(* ===== verification/PoolSend.v ===== *)
(** * Verdicts of a pool send

    [FinishPoolReshardSend] of [src/tpu_sync/core/kv_cache_manager_with_transfer.cc] counts
    the pushes of a send down: what a sequence of outcomes leads to, and a plan whose count
    is never reached. *)

From stdpp Require Import strings.
From S2P Require Import Prelude PoolLayout ReshardTypes TransferProgram PoolPlanCheck KVCacheManagerBase PoolExecutor.

Module PoolSend.
Import Executor.

(** The verdict of [n] expected pushes with the given outcomes: none while pushes are
    missing, bad at the first failure. *)
Fixpoint send_verdict (n : nat) (outcomes : list Status) : option bool :=
  match n, outcomes with
  | O, _ => Some true
  | _, [] => None
  | S m, st :: rest => if ok st then send_verdict m rest else Some false
  end.

Definition report_outcome (s : State) (req : string) (good : bool) : State := if good then sent s req else recv_failed s req.

Lemma finish_gone s uuid outcomes : active_pool_reshard_sends_ s !! uuid = None ->
  foldl (fun s st => FinishPoolReshardSend s uuid st) s outcomes = s.
Proof.
  intros Hn. induction outcomes as [|st rest IH]; [done|]. cbn [foldl].
  assert (FinishPoolReshardSend s uuid st = s) as ->; [|done]. unfold FinishPoolReshardSend, finish_push. by rewrite Hn.
Qed.

Lemma unregister_send s uuid st s' : unregister_plan s uuid = (st, s') ->
  active_pool_reshard_sends_ s' = active_pool_reshard_sends_ s /\ done_sending_ s' = done_sending_ s /\
  failed_recving_ s' = failed_recving_ s /\ ok st || is_not_found st = true.
Proof.
  unfold unregister_plan, Manager.UnregisterActivePlan. destruct (Manager.active_plans_ _ !! _); intros [= <- <-]; repeat split.
Qed.

(** What a finished send leaves behind. *)
Definition settled (s s' : State) (uuid : Z) (req : string) (good : bool) : Prop :=
  active_pool_reshard_sends_ s' = delete uuid (active_pool_reshard_sends_ s) /\
  done_sending_ s' = done_sending_ (report_outcome s req good) /\ failed_recving_ s' = failed_recving_ (report_outcome s req good).

Lemma finish_settles s uuid entry status bad :
  active_pool_reshard_sends_ s !! uuid = Some entry -> finalizing entry = false -> failed entry = false ->
  (bad = negb (ok status)) -> (bad = false -> remaining_pool_peer_pushes entry = 1) ->
  settled s (FinishPoolReshardSend s uuid status) uuid (send_req_id entry) (negb bad).
Proof.
  intros Hs Hf Hfail -> Hlast. unfold FinishPoolReshardSend, finish_push. rewrite Hs, Hf. destruct (ok status); cbn [negb].
  - rewrite (Hlast eq_refl). change (wrap32 (1 - 1) =? 0) with true. cbv iota.
    destruct (unregister_plan _ uuid) as [un s1] eqn:Hu. apply unregister_send in Hu as (H1 & H2 & H3 & H4).
    unfold report_send. rewrite H1. cbn [active_pool_reshard_sends_ with_sends]. rewrite lookup_insert_eq. cbn [failed].
    rewrite Hfail, <- negb_orb, H4. unfold settled. cbn. by rewrite H2, H3, delete_insert_eq.
  - destruct (unregister_plan _ uuid) as [un s1] eqn:Hu. apply unregister_send in Hu as (H1 & H2 & H3 & H4).
    unfold report_send. rewrite H1. cbn [active_pool_reshard_sends_ with_sends]. rewrite lookup_insert_eq. unfold settled. cbn.
    by rewrite H2, H3, delete_insert_eq.
Qed.

Lemma finish_counts s uuid entry status : ok status = true ->
  active_pool_reshard_sends_ s !! uuid = Some entry -> finalizing entry = false -> 1 < remaining_pool_peer_pushes entry <= int32_max ->
  FinishPoolReshardSend s uuid status =
  with_sends s (<[uuid := mkSend (send_req_id entry) (send_parallelism entry) (remaining_pool_peer_pushes entry - 1) (failed entry) false
                            (send_deadline entry) (send_plan entry)]> (active_pool_reshard_sends_ s)).
Proof.
  intros Hok Hs Hf Hr. unfold FinishPoolReshardSend, finish_push. rewrite Hs, Hf, Hok. cbn [negb].
  rewrite wrap32_id by (unfold in_int32, int32_min, int32_max in *; lia).
  by rewrite (proj2 (Z.eqb_neq _ _)) by lia.
Qed.

(** The outcomes of a send's pushes, in any order: while all are good and some are
    missing the send stays active with the number still missing; the first failure, or
    else the last missing push, settles it with the right verdict, and later outcomes
    change nothing. *)
Theorem pool_send_verdict s uuid entry n outcomes :
  active_pool_reshard_sends_ s !! uuid = Some entry -> finalizing entry = false -> failed entry = false ->
  remaining_pool_peer_pushes entry = Z.of_nat (S n) -> Z.of_nat (S n) <= int32_max ->
  let s' := foldl (fun s st => FinishPoolReshardSend s uuid st) s outcomes in
  match send_verdict (S n) outcomes with
  | Some good => settled s s' uuid (send_req_id entry) good
  | None =>
      (length outcomes <= n)%nat /\ done_sending_ s' = done_sending_ s /\ failed_recving_ s' = failed_recving_ s /\
      exists entry', active_pool_reshard_sends_ s' !! uuid = Some entry' /\
        remaining_pool_peer_pushes entry' = Z.of_nat (S n - length outcomes)
  end.
Proof.
  revert s entry n. induction outcomes as [|st rest IH]; intros s entry n Hs Hf Hfail Hrem Hmax; cbn zeta.
  { cbn. split; [lia|]. split; [done|]. split; [done|]. by exists entry. }
  cbn [send_verdict foldl]. destruct (ok st) eqn:Hst.
  - destruct n as [|n].
    + cbn [send_verdict]. pose proof (finish_settles s uuid entry st false Hs Hf Hfail) as Hset. rewrite Hst in Hset.
      specialize (Hset eq_refl ltac:(intros _; lia)). destruct rest as [|st' rest]; [done|]. cbn [send_verdict].
      rewrite finish_gone; [done|]. rewrite (proj1 Hset). apply lookup_delete_eq.
    + rewrite (finish_counts s uuid entry st) by (done || lia).
      set (s1 := with_sends s _). set (entry1 := mkSend _ _ _ _ _ _ _) in s1.
      assert (Hs1 : active_pool_reshard_sends_ s1 !! uuid = Some entry1) by apply lookup_insert_eq.
      specialize (IH s1 entry1 n Hs1 eq_refl Hfail ltac:(cbn [remaining_pool_peer_pushes entry1]; lia) ltac:(lia)). cbn zeta in IH.
      destruct (send_verdict (S n) rest) as [good|].
      * destruct IH as (H1 & H2 & H3). unfold settled. rewrite H1, H2, H3. cbn [s1 with_sends active_pool_reshard_sends_].
        rewrite delete_insert_eq. by destruct good.
      * destruct IH as (H1 & H2 & H3 & H4). cbn [length]. split; [lia|]. split; [done|]. split; [done|]. by rewrite Nat.sub_succ.
  - pose proof (finish_settles s uuid entry st true Hs Hf Hfail) as Hset. rewrite Hst in Hset. specialize (Hset eq_refl ltac:(done)).
    rewrite finish_gone; [done|]. rewrite (proj1 Hset). apply lookup_delete_eq.
Qed.

(** Two pools of two groups, each group pushed to a peer of its own. *)
Definition split_pools : list Pool.PoolSpec :=
  [Pool.mkPool "kv" 0 0 100 8 [Pool.mkRegion "all" 0 100 100 1 1] "bf16"; Pool.mkPool "state" 0 800 100 8 [Pool.mkRegion "all" 0 100 100 1 1] "bf16"].
Definition split_entry (peer : string) (group : Z) : Entry := Program.mkEntry peer 0 0 0 100 (1 + group) (5 + group) 0 0 1 None (Some group).
Definition split_plan : Plan :=
  Program.mkStart [] [] {[0 := [split_entry "10.0.0.2:7000" 0; split_entry "10.0.0.3:7000" 1]]} 9 true 2 true 0 "req" ["bf16"; "bf16"] [0; 1] 4 None
    [Program.mkGroup [0] [5] 1 [100] 0; Program.mkGroup [1] [6] 1 [100] 0] ∅ ∅.
Definition split_idle : State :=
  mkState (Manager.mkState 1 1 100 16 [[Manager.mkShard 4096 1600 1600]] [1600] split_pools true ∅ 0 0) ∅ ∅ ∅ ∅ ∅ ∅ ∅ 0 [] ∅ ∅.
Definition staged : option (Status * State * list (Z * gset Z)) := PoolReshardPush (fun _ _ => OkStatus) split_idle split_plan [1; 2] 1 60.
Definition split_sending : State := from_option (fun r => r.1.2) split_idle staged.

(** Every push of every staged pool, and a good outcome for each. *)
Definition all_pushes (s : State) (uuid : Z) (pools : list Z) : list (string * list (Z * Z)) :=
  pools ≫= fun p => (StartPoolReshardPush true s uuid p).1.

(** A send whose pools go to different peers is counted for every pool and peer, so it is
    still active, and unreported, after each of its pushes has ended well. *)
Theorem split_send_never_settles :
  fst <$> (fst <$> staged) = Some OkStatus /\
  all_pushes split_sending 9 [0; 1] = [("10.0.0.2:7000", [(1, 5)]); ("10.0.0.3:7000", [(2, 6)])] /\
  let s' := foldl (fun s st => FinishPoolReshardSend s 9 st) split_sending ((fun _ => OkStatus) <$> all_pushes split_sending 9 [0; 1]) in
  done_sending_ s' = ∅ /\ failed_recving_ s' = ∅ /\
  remaining_pool_peer_pushes <$> (active_pool_reshard_sends_ s' !! 9) = Some 2.
Proof. vm_compute. repeat split. Qed.

Lemma pool_send_verdict_witness :
  settled split_sending (foldl (fun s st => FinishPoolReshardSend s 9 st) split_sending [OkStatus; OkStatus; OkStatus; OkStatus; OkStatus])
    9 "req" true /\
  settled split_sending (foldl (fun s st => FinishPoolReshardSend s 9 st) split_sending [OkStatus; Err kInternal []; OkStatus]) 9 "req" false.
Proof.
  assert (Hs : exists entry, active_pool_reshard_sends_ split_sending !! 9 = Some entry /\ finalizing entry = false /\ failed entry = false /\
    remaining_pool_peer_pushes entry = 4 /\ send_req_id entry = "req") by (eexists; split; [vm_compute; reflexivity|repeat split]).
  destruct Hs as (entry & H1 & H2 & H3 & H4 & H5).
  pose proof (pool_send_verdict split_sending 9 entry 3 [OkStatus; OkStatus; OkStatus; OkStatus; OkStatus] H1 H2 H3 H4 ltac:(done)) as Ha.
  pose proof (pool_send_verdict split_sending 9 entry 3 [OkStatus; Err kInternal []; OkStatus] H1 H2 H3 H4 ltac:(done)) as Hb.
  rewrite H5 in Ha, Hb. split; [exact Ha|exact Hb].
Defined.

End PoolSend.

* * * *

**ASSIGNMENT**
Copy out only the lines running from the beginning of the data to the line with "From stdpp Require Import strings.", both ends included.

**OUTPUT OF THE EXERCISE**
(* ===== verification/PoolSend.v ===== *)
(** * Verdicts of a pool send

    [FinishPoolReshardSend] of [src/tpu_sync/core/kv_cache_manager_with_transfer.cc] counts
    the pushes of a send down: what a sequence of outcomes leads to, and a plan whose count
    is never reached. *)

From stdpp Require Import strings.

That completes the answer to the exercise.